Portrait 09.10.2022

„Eigentlich begleitet man immer das Leben“

„Eigentlich begleitet man immer das Leben“
© Dennis Yenmez

Der Tänzer und Performer Daniel Ernesto Müller hat mit „Praktisch Galaktisch“ sein erstes Kinderstück und sein Regiedebüt gezeigt. Judith Ayuso Pereira hat sich mit ihm über Vaterschaft und neue künstlerische Herausforderungen unterhalten.

Eine gelbe Wand steht auf der Bühne, sie wird von einem Türsteher bewacht. Was verbirgt sich dahinter? Was soll da vor uns verborgen bleiben? Als der Türsteher unaufmerksam telefonierend davonschlendert, bricht jemand durch die gelbe Wand. Ein Wesen, mit blau geschminkten Augen und langen Wimpern, Plateauschuhen und schwarz-weiß gestreifter Leggins. Es beginnt zu reden, fragt sich wer und was es eigentlich ist. Ein Mensch, ein Tier, eine Pflanze? Ob man eigentlich immer nur eines sein kann?

Daniel Ernesto Müller hat mit „Praktisch Galaktisch“ sein erstes eigenes Kinderstück entwickelt, auch um mit Kindern über Rollenbilder und queere Elternschaft ins Gespräch zu kommen. Und das funktioniert, die Kinder im Publikum reagieren auf Fragen und einige Aussagen, sie wollen sich mitteilen. Sie haben eine Idee davon, was wirklich sein kann und wann das Wesen Ausgedachtes erzählt, aber die Trennlinie zwischen beiden Kategorien ist noch durchlässig und damit spielt Müllers Stück.

Wir zoomen, Daniel Ernesto Müller hat dunkle, sehr wache Augen, trägt Glatze und einen Schnurrbart. Er spricht mit Begeisterung von seinen Anliegen und lacht häufig, das ist ansteckend. Müller ist Anfang vierzig, zunächst studierte er Lehramt, erst mit Mitte zwanzig ging er an die Folkwang Universität der Künste, um Tanz zu studieren.

Pioniere mit Pflegekind

Er ist Tänzer, Choreograf und Performer. Und er ist Pflegevater eines achtjährigen Jungen. Eigentlich hatte er – nach seinem Coming-out – seinen Kinderwunsch zunächst begraben. Aber nach einigen Jahren in einer Partnerschaft kam das Thema auf den Tisch und der Wunsch beider nach einer Familie war so groß, dass sie es unbedingt versuchen wollten.
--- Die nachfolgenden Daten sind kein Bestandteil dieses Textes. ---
(** Changes of the buffers that spare the one held back. *)
Lemma bufs_stream_ok st bufs :
  stream_ok st → length bufs = length (k_buf st) →
  (0 ≤ k_prev st → bufs !! Z.to_nat (k_prev st) = k_buf st !! Z.to_nat (k_prev st)) →
  stream_ok st⟨k_buf := bufs⟩.
Proof.
  intros Hs Hl Hp. apply (setup_stream_ok st); try done; [by destruct Hs|by destruct Hs|].
  destruct (so_prev _ Hs) as [Hn|(Hn&p&Hb&Hm)]; [by left|right]. split; [done|].
  exists p. split; [|done]. rewrite <- Hb. apply Hp. lia.
Qed.

Lemma broken_ok st cls :
  (k_streaming st = true → stream_ok st) →
  frame_result st cls (sremfb_kvm_source_changed st⟨k_frame_watch_id := 0⟩⟨k_signal := false⟩) cls.
Proof.
  intros Hs. set (st1 := st⟨_ := _⟩⟨_ := _⟩).
  assert (Hs1 : k_streaming st1 = true → stream_ok st1).
  { intros Ht. destruct (Hs Ht). by constructor. }
  assert (E1 : kept st1 = kept st ∧ k_signal st1 = false ∧ k_frame_watch_id st1 = 0) by done.
  clearbody st1. destruct E1 as (E1&E2&E3). unfold kept in E1. injection E1 as K1 K2 K3 K4 K5.
  unfold sremfb_kvm_source_changed. destruct (k_debounce_id st1 =? 0) eqn:Hd; cbn [negb].
  - apply fr_broken; try done; [unfold kept; cbn; congruence|].
    intros Ht. destruct (Hs1 Ht). by constructor.
  - apply fr_broken; try done; [unfold kept; congruence|by apply Z.eqb_neq].
Qed.

Lemma frame_ready_ok st cls cond_err dq ok :
  stream_ok st → dq_ok st dq →
  let '(st', cls') := on_frame_ready st cls cond_err dq ok in frame_result st cls st' cls'.
Proof.
  intros Hs Hdq. unfold on_frame_ready. pose proof (broken_ok st cls (λ _, Hs)) as Hbr.
  destruct dq as [| |index error used content]; [destruct cond_err; [done|by apply fr_idle]|done|].
  destruct (k_nbuf st <=? index) eqn:Hi; [by apply fr_idle|].
  apply Z.leb_gt in Hi. destruct Hdq as [Hi0 Hb]. destruct (Hb Hi) as (b&Hlk&Hq).
  assert (Hne : 0 ≤ k_prev st → Z.to_nat index ≠ Z.to_nat (k_prev st)).
  { intros Hp E. destruct (so_prev _ Hs) as [?|(_&p&Hpb&_)]; [lia|].
    rewrite <- E, Hlk in Hpb. injection Hpb as ->. done. }
  set (bufs := alter (λ b, b⟨kb_map := Some content⟩⟨kb_queued := false⟩) (Z.to_nat index) (k_buf st)).
  change (st⟨k_buf ::= alter (λ b, b⟨kb_map := Some content⟩⟨kb_queued := false⟩) (Z.to_nat index)⟩)
    with (st⟨k_buf := bufs⟩).
  assert (Hs1 : stream_ok st⟨k_buf := bufs⟩).
  { apply bufs_stream_ok; [done|apply length_alter|]. intros Hp. subst bufs.
    rewrite list_lookup_alter_ne; [done|by apply Hne]. }
  assert (Hmap : buf_map st⟨k_buf := bufs⟩ index = Some content).
  { unfold buf_map. change (k_buf st⟨k_buf := bufs⟩) with bufs. subst bufs.
    by rewrite list_lookup_alter_eq, Hlk. }
  set (st1 := st⟨k_buf := bufs⟩) in *.
  assert (E1 : setup st1 = setup st ∧ k_prev st1 = k_prev st ∧ k_master st1 = k_master st ∧
    k_nbuf st1 = k_nbuf st) by done.
  clearbody st1 bufs. destruct E1 as (E1&E2&E3&E4). destruct (error || _ || _).
  - destruct (release_buf_bufs st1 index ok) as (b2&->&L2&K2). apply fr_idle; try done.
    apply bufs_stream_ok; [done|done|]. intros Hp. apply K2. left. intros E.
    rewrite E2 in *. by apply (Hne Hp).
  - assert (Hr : 0 ≤ index < k_nbuf st1) by (rewrite E4; lia).
    assert (Hn : index ≠ k_prev st1).
    { rewrite E2. intros E. rewrite E in Hi0. by apply (Hne Hi0); rewrite E. }
    pose proof (frame_ok st1 cls index ok content Hs1 Hr Hn Hmap) as Hf.
    destruct (sremfb_kvm_frame st1 cls index ok) as [st' cls'].
    destruct Hf as (rects&m&F1&F2&F3&->&F5&F6&F7&F8&F9).
    assert (Ec := setup_converted _ _ content E1).
    pose proof E1 as E1'. unfold setup in E1'. injection E1' as. rewrite Ec in F6, F9.
    rewrite E2 in F9. rewrite E3 in F5.
    assert (k_src_w st1 = k_src_w st ∧ k_src_h st1 = k_src_h st) as [W1 W2] by (split; congruence).
    unfold in_pix in F9. rewrite W1, W2 in F9.
    apply fr_frame with m content; try done; try congruence.
    eapply Forall_impl; [exact F7|]. intros r. unfold rect_in. by rewrite W1, W2.
Qed.
(** ** The invariant of a client of the capture source *)
(** The client is kept when the mode changes. *)
Definition follows st c : Prop :=
  same_size st c ∨ ¬ (k_resize st = KVM_RESIZE_RECONNECT ∧ k_geometry st = KVM_GEOM_SOURCE).

Definition kc_fits st c kc : Prop :=
  kc_streaming kc = true ∧
  (∃ sw sh, kc_fit kc = kvm_fit sw sh (g_width (c_geom c)) (g_height (c_geom c))) ∧
  (k_signal st = true → follows st c →
   kc_fit kc = kvm_fit (k_src_w st) (k_src_h st) (g_width (c_geom c)) (g_height (c_geom c))).

(** [b]: the grab buffer changed and a repaint is due. *)
Definition kc_ok st c (b : bool) kc : Prop :=
  kc_fits st c kc ∧
  (k_signal st = true → follows st c →
   (k_prev st < 0 ∨ b = true → kc_repaint kc = true) ∧
   (kc_repaint kc = false → same_size st c → c_grabbuf c = k_master st)).

Definition client_inv st (cl : SremfbClient * option SremfbKvmClient) : Prop :=
  ∃ b, served cl.1 b ∧ match cl.2 with Some kc => kc_ok st cl.1 b kc | None => True end.

Context `{!X264Laws X}.

Lemma fit_same sw sh sw' sh' dw dh :
  kvm_fit sw sh dw dh = kvm_fit sw' sh' dw dh → sw = sw' ∧ sh = sh'.
Proof.
  intros E. destruct (kvm_fit_fields sw sh dw dh) as (E1&E2&_),
    (kvm_fit_fields sw' sh' dw dh) as (E3&E4&_). split; congruence.
Qed.

Lemma repaint_inv st master c b kc :
  source_ok st master → served c b → kc_fits st c kc → paintable st = true →
  let '(c', kc') := repaint_client st c kc in client_inv st (c', Some kc').
Proof.
  intros Hs Hc (K1&(sw&sh&K2)&K3) Hp. destruct (served_grab c b Hc) as (gb&Hg).
  pose proof (repaint_ok st master c kc gb sw sh Hs Hg K2) as Hr.
  destruct (repaint_client st c kc) as [c' kc']. destruct Hr as (R1&R2&R3&R4&R5&R6).
  exists false. specialize (R1 b). rewrite Hp, andb_false_r in R1.
  split; [by eapply served_run|]. cbn. pose proof Hs as (_&_&Hm&_).
  unfold paintable in Hp. rewrite !andb_true_iff, Z.leb_le in Hp.
  unfold kc_ok, kc_fits, follows, same_size in *. rewrite R2 in *.
  split_and!; [congruence|exists sw, sh; by rewrite R4|intros; rewrite R4; auto|].
  intros Hsig Hfo. split; [intros [?|?]; [lia|done]|].
  intros _ Hsz. specialize (K3 Hsig Hfo). rewrite K3 in K2. apply fit_same in K2 as [<- <-].
  rewrite Hm. apply R6; [unfold paintable; rewrite !andb_true_iff, Z.leb_le; tauto|done..].
Qed.

(** The damage of a fan-out, whatever the size of the client. *)
Lemma damage_tx c b gb gb' rects :
  served c b → c_grabbuf c = Some gb → length gb' = length gb →
  (∀ j : nat, (∀ r, r ∈ rects → ¬ in_rect (stride_of c) r (Z.of_nat j)) → gb' !! j = gb !! j) →
  let c' := sremfb_xmit_damage c⟨c_grabbuf := Some gb'⟩⟨c_st_grabs ::= Z.succ⟩ rects
              (client_bpp c⟨c_grabbuf := Some gb'⟩⟨c_st_grabs ::= Z.succ⟩) in
  rtc tx_step c c'.
Proof.
  intros Hc Hgr Hl Hd. cbv zeta. destruct (served_grab c b Hc) as (gb0&_&Hgr0&Hlg).
  rewrite Hgr in Hgr0. injection Hgr0 as <-.
  apply rtc_l with (c⟨c_st_grabs ::= Z.succ⟩); [apply quiet_grabs|]. apply rtc_once.
  assert (E1 : c⟨c_grabbuf := Some gb'⟩⟨c_st_grabs ::= Z.succ⟩ =
    c⟨c_st_grabs ::= Z.succ⟩⟨c_grabbuf := Some gb'⟩) by reflexivity.
  assert (E2 : client_bpp c⟨c_st_grabs ::= Z.succ⟩⟨c_grabbuf := Some gb'⟩ =
    client_bytespp c⟨c_st_grabs ::= Z.succ⟩) by reflexivity.
  rewrite E1, E2. apply tx_damage. split; [rewrite Hl; exact Hlg|].
  intros old Hold i Hne. cbn in Hold. rewrite Hgr in Hold. injection Hold as <-.
  destruct (decide (Exists (λ r, in_rect (stride_of c) r (Z.of_nat i)) rects)) as [Hex|Hno].
  - apply Exists_exists in Hex as (r&Hr&Hin). by exists r.
  - exfalso. apply Hne, Hd. intros r Hr Hin. apply Hno, Exists_exists. eauto.
Qed.

(** The blits of a frame's rects bring a client of the source's size from
    the old master image to the new one. *)
Lemma fanout_copy st master m rects c gb gb' out :
  source_ok st master → grab_ok c gb → same_size st c → gb = m →
  Forall (rect_in st) rects → Z.of_nat (length rects) ≤ KVM_MAX_RECTS →
  (∀ j : nat, Z.of_nat j < k_src_h st * (k_src_w st * 4) →
    (∀ r, r ∈ rects → ¬ in_rect (k_src_w st * 4) r (Z.of_nat j)) → m !! j = master !! j) →
  blit_rects st (kvm_fit (k_src_w st) (k_src_h st) (g_width (c_geom c)) (g_height (c_geom c)))
    rects c [] = (c⟨c_grabbuf := Some gb'⟩, out) →
  gb' = master.
Proof.
  intros Hs Hg Hsz -> Hr Hn Hcov Eb.
  destruct (blit_rects_copy st master rects c m [] Hs Hg Hr Hsz Hn) as (gb2&E2&L2&C2).
  rewrite E2 in Eb. cbn [app] in Eb. assert (gb2 = gb') as -> by (injection Eb; congruence).
  destruct Hg as (_&Hgc&Hlg), Hs as (_&_&_&Hlm), Hsz as [Sw Sh]. unfold frame_size in Hlg.
  rewrite Sw, Sh in Hlg. apply list_eq_len; [lia|]. intros j Hj.
  destruct (C2 j) as [C|[Hno C]]; [done|].
  rewrite C. apply Hcov; [lia|]. intros r Hin. unfold stride_of in Hno. rewrite Sw in Hno.
  by apply Hno.
Qed.

(** One frame for one client: [st0] is the state before it. *)
Lemma fanout_inv st0 st master m rects c b kc :
  source_ok st master → served c b → kc_ok st0 c b kc → setup st = setup st0 →
  k_master st0 = Some m → paintable st = true →
  Forall (rect_in st) rects → Z.of_nat (length rects) ≤ KVM_MAX_RECTS →
  (0 ≤ k_prev st0 → ∀ j : nat, Z.of_nat j < k_src_h st * (k_src_w st * 4) →
    (∀ r, r ∈ rects → ¬ in_rect (k_src_w st * 4) r (Z.of_nat j)) → m !! j = master !! j) →
  client_inv st (fanout_client st rects (c, Some kc)).
Proof.
  intros Hs Hc ((K1&(sw&sh&K2)&KF)&K3) Es Hm0 Hp Hr Hn Hcov. unfold fanout_client. rewrite K1.
  cbn [negb]. assert (Hp' := Hp). unfold paintable in Hp'.
  rewrite !andb_true_iff, bool_decide_eq_true, Z.leb_le in Hp'. destruct Hp' as [[Hsig _] Hprev].
  assert (E : k_signal st = k_signal st0 ∧ k_src_w st = k_src_w st0 ∧ k_src_h st = k_src_h st0 ∧
    k_resize st = k_resize st0 ∧ k_geometry st = k_geometry st0)
    by (unfold setup in Es; injection Es as; split_and!; congruence).
  destruct E as (Ei&Ew&Eh&Er&Eg). unfold follows, same_size in K3, KF.
  rewrite <- Ei, <- Ew, <- Eh, <- Er, <- Eg in K3, KF.
  destruct (kc_repaint kc) eqn:Hrep.
  { assert (Hk : kc_fits st c⟨c_st_grabs ::= Z.succ⟩ kc)
      by (split_and!; [done|by exists sw, sh|exact KF]).
    assert (Hc1 : served c⟨c_st_grabs ::= Z.succ⟩ b)
      by (eapply served_step; [done|apply rtc_once, quiet_grabs]).
    pose proof (repaint_inv st master _ b kc Hs Hc1 Hk Hp) as Hi.
    by destruct (repaint_client st c⟨c_st_grabs ::= Z.succ⟩ kc). }
  destruct (served_grab c b Hc) as (gb&Hg). rewrite K2.
  pose proof (blit_rects_ok st master sw sh rects c gb [] Hs Hg Hr) as Hb.
  destruct (blit_rects _ _ _ _ _) as [c1 out] eqn:Eb.
  destruct Hb as (gb'&new&->&Eo&Lb&Bb). cbn [app] in Eo. subst new.
  assert (Hk : ∀ c', c_geom c' = c_geom c → c_grabbuf c' = Some gb' → kc_ok st c' b kc).
  { intros c' G1 G2. unfold kc_ok, kc_fits, follows, same_size. rewrite G1.
    split_and!; [done|by exists sw, sh|exact KF|]. intros _ Hfo.
    pose proof (KF Hsig Hfo) as F. destruct (K3 Hsig Hfo) as (Hneg&Hgr).
    split; [intros [?|Hbt]; [lia|by specialize (Hneg (or_intror Hbt))]|]. intros _ Hsz.
    destruct (Z_lt_le_dec (k_prev st0) 0) as [Hlt|Hge]; [by specialize (Hneg (or_introl Hlt))|].
    rewrite F in K2. rewrite <- K2 in Eb. specialize (Hgr eq_refl Hsz).
    assert (gb = m) by (destruct Hg as (_&Hgc&_); congruence).
    rewrite (fanout_copy st master m rects c gb gb' out) in G2; try done; [|by apply Hcov].
    destruct Hs as (_&_&Hm&_). congruence. }
  exists b. destruct out as [|r out].
  - assert (gb' = gb) as ->.
    { apply list_eq. intros j. apply Bb. by intros r []%not_elem_of_nil. }
    assert (Ec : c⟨c_grabbuf := Some gb⟩ = c).
    { destruct Hg as (_&Hg&_). rewrite <- Hg. by destruct c. }
    rewrite Ec. split; [done|]. apply Hk; [done|apply Hg].
  - split; [|apply Hk; [exact (proj2 (damage_grab _ _ _))|exact (proj1 (damage_grab _ _ _))]].
    eapply served_step; [exact Hc|]. apply (damage_tx c b gb gb' (r :: out) Hc); [apply Hg|done|done].
Qed.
Es folgte eine fünfjährige Odyssee von Recherchen und Gesprächen, bis Müller und sein Lebenspartner Ben J. Riepe auf den Evangelischen Verein für Adoption und Pflegekinderhilfe e.V. stießen. Dort waren sie das erste Männerpaar, das schließlich ein Pflegekind bekommen konnte, echte Pioniere also. Vor sechs Jahren nahmen sie ein zwei Jahre altes Kind auf. Zunächst musste Bindungsarbeit geleistet werden, alle drei mussten in dieser neuen Familienkonstellation ankommen.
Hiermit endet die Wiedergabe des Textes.